A Local Perspective of Early Ape Habitations

The researchers used the same methodology in the project to reconstruct habitats at eight additional fossil sites in Kenya and Uganda that date from roughly 16 million to 21 million years ago. After all, Morotopithecus was just one of several apes that existed at the time.

The scientists were shocked to learn that the ecological signal detected at Moroto was not unique. Instead, it was part of a larger pattern that was prevalent at the time throughout eastern Africa.

At each fossil site, the isotopic proxies provided two critical insights. First, several vegetation sites existed, from open woodland fields to closed-canopy forests. Additionally, each site contained a mix of C3 and C4 vegetation, with specific areas having a significant amount of C4 grass biomass.

The presence of abundant C4 grasses was confirmed by phytoliths from the same paleosols.
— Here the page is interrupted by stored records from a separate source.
(* ===== verification/ImageZip.v ===== *)
(** aeraui/features/update/image_zip.cpp: archives of partition images, the
    inspection, the compatibility check and the extraction (ImageWriter itself
    is SparseImage).

    libziparchive and liblp are parameters: the classes [ZipReader] and
    [Liblp], next to [Packages] of PayloadExtract. *)
From stdpp Require Import base list strings gmap sorting.
From Stdlib Require Import ZArith Lia Ascii.
From S2P Require Import Prelude CxxString Kernel Abl PayloadTargets PayloadArb PayloadInfo PayloadExtract SparseImage.

(** ** Libraries *)
Class ZipReader `{Packages} := {
  (* the entries Next yields, and the value that ends the iteration *)
  StartIteration : archive -> option (list (string * ZipEntry) * Z);
  (* the buffer of uncompressed_length bytes after a successful call *)
  ExtractToMemory : archive -> ZipEntry -> option (list Z);
  (* the pieces handed to the callback, and does it report success at the end? *)
  EntryContents : archive -> ZipEntry -> list (list Z) * bool
}.
Definition entry_ok (e : ZipEntry) : Prop :=
  is_u64 (z_offset e) /\ is_u64 (z_method e) /\ is_u64 (z_crc32 e) /\ is_u64 (z_compressed e) /\
  is_u64 (z_uncompressed e).
Class ZipReaderLaws `(R : ZipReader) : Prop := {
  extract_length a e bs : ExtractToMemory a e = Some bs -> blen bs = z_uncompressed e;
  extract_bytes a e bs : ExtractToMemory a e = Some bs -> bytes_ok bs;
  contents_bytes a e : bytes_ok (concat (EntryContents a e).1);
  contents_length a e : blen (concat (EntryContents a e).1) < 2 ^ 64;
  entry_fields a es r : StartIteration a = Some (es, r) -> Forall (fun e => entry_ok e.2) es
}.
Record LpGroup := MkLpGroup { GetPartitionGroupName : string; maximum_size : Z; group_flags : Z }.
Record LpPartition := MkLpPartition {
  GetPartitionName : string; group_index : Z; num_extents : Z; attributes : Z }.
Record LpMetadata := MkLpMetadata { lp_groups : list LpGroup; lp_partitions : list LpPartition }.
Class Liblp := {
  ReadFromImageBlob : list Z -> option LpMetadata;
  LP_PARTITION_ATTR_READONLY : Z
}.
(* ===== verification/PayloadInspector.v ===== *)
(** aeraui/features/update/payload_inspector.cpp: the preflight inspection of
    an update package and the summary that is shown before an installation.

    The OTA metadata message (ota_metadata.pb) is parsed by generated code:
    the class [OtaMetadata]. printf of a floating-point size is a parameter of
    the summary. *)
From stdpp Require Import base list strings gmap sorting.
From Stdlib Require Import ZArith Lia Ascii.
From S2P Require Import Prelude CxxString Kernel RawDevice Abl PayloadTargets PayloadArb PayloadInfo PayloadExtract SparseImage ImageZip PayloadFlash.
(* ===== verification/LockSecurity.v ===== *)
(** aeraui/features/security/lock_security.cpp: the credential of the screen
    lock, its file and its rate limit.

    The private directory is a value ([Dir]); the answers of the kernel to each
    call are an argument of the operation, and [history] keeps every state the
    disk passed through, so that a crash between two calls can be spoken of. A
    file is [n_synced] when its bytes are on the medium. scrypt and the random
    source are not part of the repository: the first is the class [Scrypt], the
    second an answer. *)
From stdpp Require Import base list strings gmap.
From Stdlib Require Import ZArith Lia Ascii.
From S2P Require Import Prelude CxxString Kernel.

(** EVP_PBE_scrypt(secret, salt, N, r, p, max_mem, key length). *)
Class Scrypt := { EVP_PBE_scrypt : list Z -> list Z -> Z -> Z -> Z -> Z -> Z -> option (list Z) }.
Class ScryptLaws `(S : Scrypt) : Prop := {
  scrypt_key secret salt N r p mem n key :
    EVP_PBE_scrypt secret salt N r p mem n = Some key -> blen key = n /\ bytes_ok key
}.

(** ** The directory *)
Record Node := MkNode { n_regular : bool; n_links : Z; n_uid : Z; n_mode : Z; n_bytes : list Z; n_synced : bool }.
Record Dir := MkDir { d_uid : Z; d_mode : Z; d_files : gmap string Node }.
Record Disk := MkDisk { dir_now : option Dir; history : list (option Dir) }.
Definition put (d : Dir) (disk : Disk) : Disk := MkDisk (Some d) (Some d :: history disk).
Definition with_files (d : Dir) (f : gmap string Node) : Dir := MkDir (d_uid d) (d_mode d) f.

(** ** Data *)
Inductive Kind := KNone | Pin | Password.
#[global] Instance Kind_eq_dec : EqDecision Kind.
Proof. solve_decision. Defined.
Record Lock := MkLock {                 (* Store::Record *)
  lk_exists : bool; lk_valid : bool; lk_fingerprint : bool; lk_kind : Kind;
  lk_salt : list Z; lk_hash : list Z; lk_error : string }.
Definition zeros32 : list Z := replicate 32 0.
Definition no_lock : Lock := MkLock false false false KNone zeros32 zeros32 "".
Record Status := MkStatus {
  st_available : bool; st_configured : bool; st_valid : bool; st_fingerprint : bool; st_kind : Kind;
  st_retry_seconds : Z; st_error : string }.
Record Result := MkResult { ok : bool; error : string }.
Definition fine : Result := MkResult true "".
Definition refused (message : string) : Result := MkResult false message.
Record Rate := MkRate { failures_ : Z; retry_at_ : Z }.
Record Store := MkStore { disk : Disk; rate : Rate }.

Definition kFile : string := "lockscreen.conf".
Definition Hex (bs : list Z) : string := hex_bytes bs.
Definition digit (c : ascii) : Z :=
  let n := byte_of c in
  if (48 <=? n) && (n <=? 57) then n - 48 else if (97 <=? n) && (n <=? 102) then n - 97 + 10 else -1.
Fixpoint unhex_pairs (s : string) : option (list Z) :=
  match s with
  | EmptyString => Some []
  | String a (String b s) =>
      if (digit a <? 0) || (digit b <? 0) then None
      else rest ← unhex_pairs s; Some (u8 (Z.lor (Z.shiftl (digit a) 4) (digit b)) :: rest)
  | _ => None
  end.
Definition Unhex (s : string) (size : nat) : option (list Z) :=
  if (String.length s =? 2 * size)%nat then unhex_pairs s else None.
Definition plain_char (c : ascii) : bool := negb ((byte_of c <? 32) || (byte_of c =? 127)).
Definition ValidSecret (kind : Kind) (value : string) : bool :=
  match kind with
  | Pin => (4 <=? slen value) && (slen value <=? 16) && all_chars is_digit value
  | Password => (6 <=? slen value) && (slen value <=? 128) && all_chars plain_char value
  | KNone => false
  end.
Definition lock_text (r : Lock) : string :=
  ("AERA_LOCK_1 " ++ (match lk_kind r with Pin => "pin" | _ => "password" end) ++ " " ++
   (if lk_fingerprint r then "1" else "0") ++ " " ++ Hex (lk_salt r) ++ " " ++ Hex (lk_hash r) ++ newline)%string.

Section Store_.
Context `{Scrypt} (euid : Z).

Definition Derive (secret : string) (salt : list Z) : option (list Z) :=
  EVP_PBE_scrypt (bytes_of secret) salt 32768 8 3 (64 * 1024 * 1024) 32.

(** ** Reading *)
(** Which calls of Read fail, and the answers to its reads. *)
Record ReadCalls := MkReadCalls {
  rc_open : bool; rc_stat_dir : bool; rc_openat : bool; rc_stat : bool; rc_reads : list Answer }.
Definition failing (message : string) : Lock := MkLock true false false KNone zeros32 zeros32 message.
Definition kInvalid : string := "Invalid lock settings. The screen remains locked.".
(** What the stream operators and the checks after them accept. *)
Definition parse_lock (text : string) : option Lock :=
  '(version, s) ← extract_word text;
  '(kind, s) ← extract_word s;
  '(fingerprint, s) ← extract_int s;
  '(salt, s) ← extract_word s;
  '(hash, s) ← extract_word s;
  if match extract_word s with Some _ => true | None => false end ||
     negb (String.eqb version "AERA_LOCK_1") || (negb (String.eqb kind "pin") && negb (String.eqb kind "password")) ||
     (negb (fingerprint =? 0) && negb (fingerprint =? 1))
  then None
  else
  salt ← Unhex salt 32;
  hash ← Unhex hash 32;
  Some (MkLock true true (fingerprint =? 1) (if String.eqb kind "pin" then Pin else Password) salt hash "").
Definition private (d : Dir) : bool := (d_uid d =? euid) && (Z.land (d_mode d) 63 =? 0).
Definition Read (c : ReadCalls) (dir : option Dir) : Lock :=
  if rc_open c then failing "Lock settings are unavailable."
  else match dir with
  | None => no_lock
  | Some d =>
      if rc_stat_dir c || negb (private d) then failing "Private lock settings have unsafe permissions."
      else if rc_openat c then failing "Lock settings could not be read."
      else match d_files d !! kFile with
      | None => no_lock
      | Some n =>
          if rc_stat c || negb (n_regular n) || negb (n_links n =? 1) || negb (n_uid n =? euid) ||
             negb (Z.land (n_mode n) 63 =? 0) || (blen (n_bytes n) <=? 0) || (1024 <? blen (n_bytes n))
          then failing kInvalid
          else match read_fd (rc_reads c) (n_bytes n) with
          | None => failing "Lock settings could not be read."
          | Some bytes => default (failing kInvalid) (parse_lock (string_of bytes))
          end
      end
  end.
The discovery that the early apes lived in such a diversity of conditions, particularly open habitats with C4 grasses, demands a revaluation of the evolution of apes and that of humans and other African animals.

The scientific investigation was able to regularly confirm that habitats such as that early apes and their animal occupied within the environments, despite some studies' claims to the contrary.

The research established that African grassland habitats existed far earlier than the estimated revaluation of many evolutionary concepts based on the timing of the habitats' assembly.

The research supplements the intensifying data that the origin of humans cannot be solely attributed to the emergence of grassland ecosystems, as shown by differences in human anatomy, ecology, and behavior. It consciously reminds us that hominin evolution took place over many millions of years.

It is likely that Africa's vast and spectacular grasslands significantly influenced some of the numerous steps on the route to becoming human.